Assignment: Copy all of the data below exactly as it is given.

Dataset records:
(** timer.c 175-196 timer_interrupt *)
Definition timer_interrupt : M kernel unit :=
  modify (λ s, set_ticks (ticks s + 1) s);;!
  thread_tick;;!
  handle_tick_for_sleep_queue;;!
  let! mlfqs := gets thread_mlfqs in
  if (mlfqs : bool) then
    let! c := thread_current in
    let! t := get_thread c in
    (if decide (status t = THREAD_RUNNING) then upd_thread c (set_recent_cpu (fixed_int_sum (recent_cpu t) 1))
     else ret tt);;!
    let! now := gets ticks in
    (if decide (Z.rem now TIMER_FREQ = 0) then count_load_avg;;! update_recent_cpu else ret tt);;!
    if decide (Z.rem now 4 = 0) then thread_priority_update_all else ret tt
  else ret tt.

(** interrupt.c 344-389 intr_handler, for the timer's interrupt, which arrives
    with interrupts on: the gate turns them off, the return restores them *)
Definition intr_handler : K unit :=
  atomic (let! on := gets intr_on in assertM on;;!
    modify (set_intr_on false);;!
    assert_intr_off;;!
    assert_not_intr_context;;!
    modify (set_in_external_intr true);;!
    modify (set_yield_on_return false);;!
    timer_interrupt;;!
    assert_intr_off;;!
    let! c := gets in_external_intr in assertM c;;!
    modify (set_in_external_intr false));;k
  letk y := atomic (gets yield_on_return) in
  (if (y : bool) then thread_yield else kret tt);;k
  atomic (modify (set_intr_on true)).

Reply:
(** timer.c 175-196 timer_interrupt *)
Definition timer_interrupt : M kernel unit :=
  modify (λ s, set_ticks (ticks s + 1) s);;!
  thread_tick;;!
  handle_tick_for_sleep_queue;;!
  let! mlfqs := gets thread_mlfqs in
  if (mlfqs : bool) then
    let! c := thread_current in
    let! t := get_thread c in
    (if decide (status t = THREAD_RUNNING) then upd_thread c (set_recent_cpu (fixed_int_sum (recent_cpu t) 1))
     else ret tt);;!
    let! now := gets ticks in
    (if decide (Z.rem now TIMER_FREQ = 0) then count_load_avg;;! update_recent_cpu else ret tt);;!
    if decide (Z.rem now 4 = 0) then thread_priority_update_all else ret tt
  else ret tt.

(** interrupt.c 344-389 intr_handler, for the timer's interrupt, which arrives
    with interrupts on: the gate turns them off, the return restores them *)
Definition intr_handler : K unit :=
  atomic (let! on := gets intr_on in assertM on;;!
    modify (set_intr_on false);;!
    assert_intr_off;;!
    assert_not_intr_context;;!
    modify (set_in_external_intr true);;!
    modify (set_yield_on_return false);;!
    timer_interrupt;;!
    assert_intr_off;;!
    let! c := gets in_external_intr in assertM c;;!
    modify (set_in_external_intr false));;k
  letk y := atomic (gets yield_on_return) in
  (if (y : bool) then thread_yield else kret tt);;k
  atomic (modify (set_intr_on true)).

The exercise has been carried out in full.